The situation, at least today, boiled down to too much demand chasing too
little supply. Index funds, which track the S&P directly, had to buy shares
of Yahoo in proportion to its market cap, since the S&P is market-cap
weighted. And since there are plenty of mutual fund managers out there who try
to mimic the S&P--while charging significantly more in fees than an index
fund--there was other institutional money chasing Yahoo as well. And as the
company's shares became more expensive, funds had to buy more of them (because
of the market-cap weighting). The result was a virtuous circle for sellers and
a truly vicious one for buyers.
Still, the picture seems a bit more complicated than this, because the
average trade in Yahoo today was just 503 shares. Needless to say, most
institutions are not buying stock in 500-share lots, so that means that a great
deal of the action today was driven by individual investors and, most likely,
day traders hoping to ride the stock's momentum and to get out before the
eventual fall. Today was, in that sense, a moment when this decade's crucial
stock-market trends--indexing, momentum investing, individual investing, and
the Internet--converged to make Yahoo investors very happy indeed.
It's almost certain that the stock will fall in days to come, but its ride
up has been so furious, and the company is such a good one, that it would be
surprising if the tumble were too precipitous. In any case, the most important
thing about Yahoo's addition to the S&P is not the effect on its stock
price. Instead, it's the way that addition drives home an often-overlooked but
nonetheless crucial fact about the S&P 500, that it is as actively managed
as any mutual fund.
This point was first made, as far as I can tell, by Bill Miller, the
brilliant fund manager of Legg Mason Value Trust, in a letter to his investors
earlier this year. Index funds, Miller pointed out, are passively managed,
which is to say that they simply duplicate the S&P 500 in order to
replicate the performance of the "market." But the S&P 500 itself is added
to and subtracted from in an attempt to make the index look as much like the
stock market, and the economy as a whole, as possible.

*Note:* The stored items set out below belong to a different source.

(* ===== verification/Sleeplock.v ===== *)
(** Locks as one thread sees them.

    [acquire] and [release] act on the [locked] flag of a spinlock: a thread
    that finds a spinlock it holds itself panics, as spinlock.c does, and a
    spinlock held by another CPU is waited for by spinning, which ends with
    the flag clear.  Spinlock.v models spinlock.c itself, with its per-CPU
    state.

    The rest of the file is src/src/kernel/sleeplock.c: a lock that gives up
    the CPU while it waits. *)

From S2P Require Import Prelude.

Definition acquire {S} (locked : S -> bool) (set : bool -> S -> S) : M S unit :=
  fun s => if locked s then Panic "acquire" else Ok tt (set true s).

Definition release {S} (locked : S -> bool) (set : bool -> S -> S) : M S unit :=
  fun s => if locked s then Ok tt (set false s) else Panic "release".

(** [sleep(chan, lk)]: release [lk] and give up the CPU until [chan] is woken. *)
Definition sleep {S A} (ch : chan) (locked : S -> bool) (set : bool -> S -> S) : M S A :=
  fun s => if locked s then Sleep ch (set false s) else Panic "release".

(** What a component needs of the scheduler: [wakeup(chan)] makes every process
    that sleeps on [chan] runnable.  A component's instance records the call. *)
Class Wakeup (S : Type) := wakeup : chan -> M S unit.

(** [struct sleeplock]: [sl_lk] is the flag of the inner spinlock. *)
Record sleeplock := Sleeplock { sl_locked : bool; sl_lk : bool; sl_pid : Z }.

#[export] Instance sleeplock_inhabited : Inhabited sleeplock :=
  populate (Sleeplock false false 0).

Definition set_sl_lk (v : bool) (l : sleeplock) : sleeplock := Sleeplock (sl_locked l) v (sl_pid l).
Definition set_sl_held (v : bool) (pid : Z) (l : sleeplock) : sleeplock := Sleeplock v (sl_lk l) pid.

Definition initsleeplock : M sleeplock unit := fun _ => Ok tt (Sleeplock false false 0).

(** [pid] is [myproc()->pid] and [ch] the address of the lock. *)
Definition acquiresleep (pid : Z) (ch : chan) : M sleeplock unit :=
  acquire sl_lk set_sl_lk;;
  locked ← gets sl_locked;
  if (locked : bool) then sleep ch sl_lk set_sl_lk
  else
    modify (set_sl_held true pid);;
    release sl_lk set_sl_lk.

(** The lock is the part of the state that [get] and [set] select; the waiters
    are woken before the inner spinlock is released. *)
Definition releasesleep {S} `{Wakeup S} (get : S -> sleeplock) (set : sleeplock -> S -> S)
    (ch : chan) : M S unit :=
  zoom get set (acquire sl_lk set_sl_lk);;
  zoom get set (modify (set_sl_held false 0));;
  wakeup ch;;
  zoom get set (release sl_lk set_sl_lk).

Definition holdingsleep (pid : Z) : M sleeplock bool :=
  acquire sl_lk set_sl_lk;;
  r ← gets (fun l => sl_locked l && (sl_pid l =? pid));
  release sl_lk set_sl_lk;;
  mret r.

(** A sleep lock whose inner spinlock is free. *)
Definition sl_idle (l : sleeplock) : Prop := sl_lk l = false.
Definition sl_free : sleeplock := Sleeplock false false 0.
Definition sl_held_by (pid : Z) : sleeplock := Sleeplock true false pid.

Lemma acquiresleep_free pid ch l :
  sl_idle l -> sl_locked l = false -> acquiresleep pid ch l = Ok tt (sl_held_by pid).
Proof. destruct l; unfold sl_idle; simpl. by intros -> ->. Qed.

Lemma acquiresleep_held pid ch l :
  sl_idle l -> sl_locked l = true -> acquiresleep pid ch l = Sleep ch l.
Proof. destruct l; unfold sl_idle; simpl. by intros -> ->. Qed.


Lemma holdingsleep_ok pid l :
  sl_idle l -> holdingsleep pid l = Ok (sl_locked l && (sl_pid l =? pid)) l.
Proof. destruct l; unfold sl_idle; simpl. by intros ->. Qed.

If this is the case, why is it so difficult for fund managers to beat index
funds based on the S&P? There seem to be two reasons. The first, and most
obvious, is that index funds have minuscule fees and very low transaction
costs. The second, though, is that the fact that the S&P is weighted by
market capitalization means that it manages money--and therefore
investments--in almost a textbook fashion. As companies grow more successful,
and more expensive, they take up a larger percentage of the index, and as they
grow less successful, and cheaper, they take up a smaller percentage. In other
words, the index effectively allows its winners to run and its losers to
dwindle.
You'll often hear fund managers say it's unfair to benchmark them against
the S&P because it does things like add Yahoo and take out Laidlaw (the
company that will be booted tomorrow). Assuming that Yahoo, even with its
recent run-up, will do better over the next five years than Laidlaw, then the
S&P will do better than it would otherwise have done. (Significantly
better, in fact, given the size of Yahoo's market capitalization.) But the
S&P's approach to investing--add dominant companies the market has already
rewarded--and to money management is easily replicable. It's a measure of how
addicted to trading fund managers have become that instead of replicating that
approach, they prefer to complain about it.